The Russell is one of the few that is seeing the Close Within the Range drop off to about 50%, , which could look like today's doji, that is a close at about 50% of the range, also a signal of a loss of momentum. Note though how earlier in the trend, the close within the range was advancing. Again, no pullbacks in price of any significance at all. It's one of the strangest price trends I've seen. As for the ATR, it has been cut in half as the rally has developed.
The S&P maintains the image of strong daily closes, but very small moves. Here the range drops from 28 points to 13.75 points.
I changed the ATR to a 5 day ATR just to see if it would change, it didn't. The range dropped 25 to 11 points since late December.
I looked at the bear market rally in the SPX in 2008 and saw very much the same thing, ATR dropped off from 32 points to 18 points, also in a similar wedge like the Dow right now.
This is the period represented above...
Although this rally hasn't seen any substantial pullbacks, you can see as it advances the ATR also advances, granted this is a more powerful rally.
DST in terms of percentage gain over the same period is on par with the market, it saw several healthy pullbacks and while the range didn't move higher until recently by about 30%, during the rally, the ATR managed to stay within a normal range of $.95 to $1.03, it didn't drop off by 50%.
So the question with bear market rallies, is whether it is a real rally that wants to carry the market higher on true risk appetite and underlying fundamentals that create that risk appetite, or whether it is a facade meant to look like something very impressive to drag investors back in to the market before leaving them holding the bag. Considering the ATR, the small price advances, the lack of pullbacks and recently in the DOW not only a bearish price pattern with what may in fact be the tell tale head fake, but a move of 1.29% in 14 trading days, I'd call this a very suspicious rally.

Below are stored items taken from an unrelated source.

Lemma validate_spec_witness :
  (∃ msg, validateAudioFile "big.mp3" 5242881 "audio/mpeg"
            = {| valid := false; error := Some msg |}
          ∧ msg = "File exceeds 5MB limit"
          ∧ includes "5MB" msg = true ∧ includes "limit" msg = true)
  ∧ (∃ msg, validateAudioFile "test.txt" 1000 "text/plain"
              = {| valid := false; error := Some msg |}
            ∧ msg = "Unsupported file type"
            ∧ includes "Unsupported" msg = true).
Proof.
  split.
  - apply (validate_spec "big.mp3" 5242881 "audio/mpeg"). lia.
  - apply (validate_spec "test.txt" 1000 "text/plain"); [lia |].
    vm_compute. discriminate.
Defined.

End ValidationFacts.

(** ** Session client *)

Section ClientFacts.
Import Client.
Context {World : Type} `{!Network World}.

Lemma string_app_assoc (a b c : string) : (a +:+ b) +:+ c = a +:+ (b +:+ c).
Proof.
  induction a as [| x a IH]; [done |].
  change (String x ((a +:+ b) +:+ c) = String x (a +:+ (b +:+ c))).
  by rewrite IH.
Qed.

Lemma strip_trailing_snoc (c : ascii) (s : string) :
  strip_trailing c (s +:+ String c EmptyString) = s.
Proof.
  induction s as [| a s IH].
  - change ("" +:+ String c "") with (String c ""). cbn. by rewrite Ascii.eqb_refl.
  - change (String a s +:+ String c "") with (String a (s +:+ String c "")).
    cbn [strip_trailing]. rewrite IH.
    destruct s as [| a' s]; [| done].
    by change ("" +:+ String c "") with (String c "").
Qed.

Lemma postJson_with_run redirect c path body opts (st : Run World) :
  postJson_with redirect c path body opts st =
  let rq := postJson_request redirect c path body opts in
  let st' := {| world := (net_fetch rq (world st)).2;
                trace := (trace st ++ [rq])%list; logs := logs st |} in
  match (net_fetch rq (world st)).1 with
  | Rejected e => (Throw e, st')
  | Resolved res =>
      let data := default JNull (rs_json res) in
      if is_failure res data then
        (Throw {| err_name := "Error";
                  err_message := failure_message data (rs_status res);
                  err_status := Some (rs_status res);
                  err_details := Some data |}, st')
      else (Ok data, st')
  end.
Proof.
  unfold postJson_with, bind, fetch. cbn zeta.
  destruct (net_fetch _ _) as [[e | res] w']; cbn; [done |].
  by destruct (is_failure _ _).
Qed.
(** [generate_html], up to the text it writes to [dashboard_report.html]:
    the replacement fields are evaluated from left to right, so the first
    key that [data] lacks is the one [KeyError] names. *)
Definition generate_html (fm : formats) (data : gmap string float) (risk_score : Z)
    (headlines : list string) : keyed string :=
  spread_2s5s ← getitem data "spread_2s5s";
  spread_2s10s ← getitem data "spread_2s10s";
  vix ← getitem data "vix";
  vix9d ← getitem data "vix9d";
  term_structure ← getitem data "term_structure";
  expected_move ← getitem data "expected_move";
  atm_strike ← getitem data "atm_strike";
  premium_discount ← getitem data "premium_discount";
  let html :=
    nl +:+ "    <html>" +:+ nl
    +:+ "    <head><title>Financial Dashboard Report - " +:+ str_TODAY fm
    +:+ "</title></head>" +:+ nl
    +:+ "    <body>" +:+ nl
    +:+ "    <h1>Financial Dashboard - " +:+ str_TODAY fm +:+ "</h1>" +:+ nl
    +:+ "    <h2>Macro Overview</h2>" +:+ nl
    +:+ "    <ul>" +:+ nl
    +:+ "        <li>2s5s Spread: " +:+ format_2f fm spread_2s5s +:+ "%</li>" +:+ nl
    +:+ "        <li>2s10s Spread: " +:+ format_2f fm spread_2s10s +:+ "%</li>" +:+ nl
    +:+ "    </ul>" +:+ nl
    +:+ "    <h2>Volatility</h2>" +:+ nl
    +:+ "    <ul>" +:+ nl
    +:+ "        <li>VIX: " +:+ format_2f fm vix +:+ "</li>" +:+ nl
    +:+ "        <li>VIX9D: " +:+ format_2f fm vix9d +:+ "</li>" +:+ nl
    +:+ "        <li>VIX Term Structure (9D-VIX): " +:+ format_2f fm term_structure
    +:+ "</li>" +:+ nl
    +:+ "        <li>Expected Move (ATM Straddle SPY): $" +:+ format_2f fm expected_move
    +:+ " (Strike: " +:+ str_float fm atm_strike +:+ ")</li>" +:+ nl
    +:+ "    </ul>" +:+ nl
    +:+ "    <h2>Market Position</h2>" +:+ nl
    +:+ "    <ul>" +:+ nl
    +:+ "        <li>ES Futures Premium/Discount: " +:+ format_2f fm premium_discount
    +:+ "</li>" +:+ nl
    +:+ "    </ul>" +:+ nl
    +:+ "    <h2>Risk Meter</h2>" +:+ nl
    +:+ "    <p><strong>Risk Score: " +:+ pretty risk_score +:+ "</strong> ("
    +:+ risk_label risk_score +:+ ")</p>" +:+ nl
    +:+ "    <h2>High Impact News</h2>" +:+ nl
    +:+ "    <ul>" +:+ nl
    +:+ "    " in
  let html := foldl (fun html hl => html +:+ li hl) html headlines in
  let html := html +:+ closing in
  Got html.

(** The line of the report that carries the score and its label, followed
    by [rest]. *)
Definition score_line (risk_score : Z) (rest : string) : string :=
  "    <p><strong>Risk Score: " +:+ pretty risk_score +:+ "</strong> ("
  +:+ risk_label risk_score +:+ ")</p>" +:+ rest.

(** The list entries of the headlines, one after the other, followed by
    [rest]. *)
Definition list_items (headlines : list string) (rest : string) : string :=
  foldr (fun hl rest => li hl +:+ rest) rest headlines.

(** The keys [generate_html] subscripts, in the order it reads them. *)
Definition html_keys : list string :=
  [ "spread_2s5s"; "spread_2s10s"; "vix"; "vix9d"; "term_structure";
    "expected_move"; "atm_strike"; "premium_discount" ].

End Html.

Export Html.

(** ** The order behind numpy's comparison *)

Module Order.

(** A float by its place on the line numpy sorts along: the sign class
    first (-inf, negative, zero, positive, +inf, NaN), then exponent and
    mantissa, both counted downwards for a negative number. *)
Definition rank (s : spec_float) : Z * Z * Z :=
  match s with
  | S754_infinity true => (-2, 0, 0)
  | S754_finite true m e => (-1, - e, - Z.pos m)
  | S754_zero _ => (0, 0, 0)
  | S754_finite false m e => (1, e, Z.pos m)
  | S754_infinity false => (2, 0, 0)
  | S754_nan => (3, 0, 0)
  end.

Definition lex_lt (p q : Z * Z * Z) : Prop :=
  p.1.1 < q.1.1
  \/ (p.1.1 = q.1.1 /\ (p.1.2 < q.1.2 \/ (p.1.2 = q.1.2 /\ p.2 < q.2))).

End Order.

Export Order.

(** ** Sample runs *)

Module Sample.

Definition quotes (table : list (string * list float)) (sym : string)
  : result (list float) :=
  Ok (default [] (snd <$> List.find (fun entry => String.eqb entry.1 sym) table)).

Definition calls_of_calm : list row :=
  [ {| strike := 445; lastPrice := 7.1 |};
    {| strike := 450; lastPrice := 2 |};
    {| strike := 455; lastPrice := 0.6 |} ].

Definition puts_of_calm : list row :=
  [ {| strike := 445; lastPrice := 0.5 |};
    {| strike := 450; lastPrice := 2.1 |};
    {| strike := 455; lastPrice := 6.2 |} ].

(** Two sorts that meet the contract: an insertion sort that leaves equal
    keys in position order, and the same sort run over the positions from
    the last to the first, which leaves equal keys in the opposite order. *)
Fixpoint insert_key (p : float * nat) (sorted : list (float * nat)) : list (float * nat) :=
  match sorted with
  | [] => [p]
  | q :: rest => if np_lt q.1 p.1 then q :: insert_key p rest else p :: sorted
  end.

Definition ties_first_argsort (keys : list float) : list nat :=
  (foldr insert_key [] (zip keys (seq 0 (length keys)))).*2.

Definition ties_last_argsort (keys : list float) : list nat :=
  (foldr insert_key [] (reverse (zip keys (seq 0 (length keys))))).*2.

The danger in bear market rallies is that they slam the door fast and hard, the entire rally can be wiped out in 1/5th the time it took to build it. Even worse, bulls who recently entered the market because of the rally, have been well conditioned to "buy the dip" and the first correction in a bear market rally is just as dangerous as the initial break as longs double down.
Be careful, be thoughtful and aware of your emotions. More then anything, look at the charts, sometimes the piece of information that is most valuable is very subtle and often fleeting.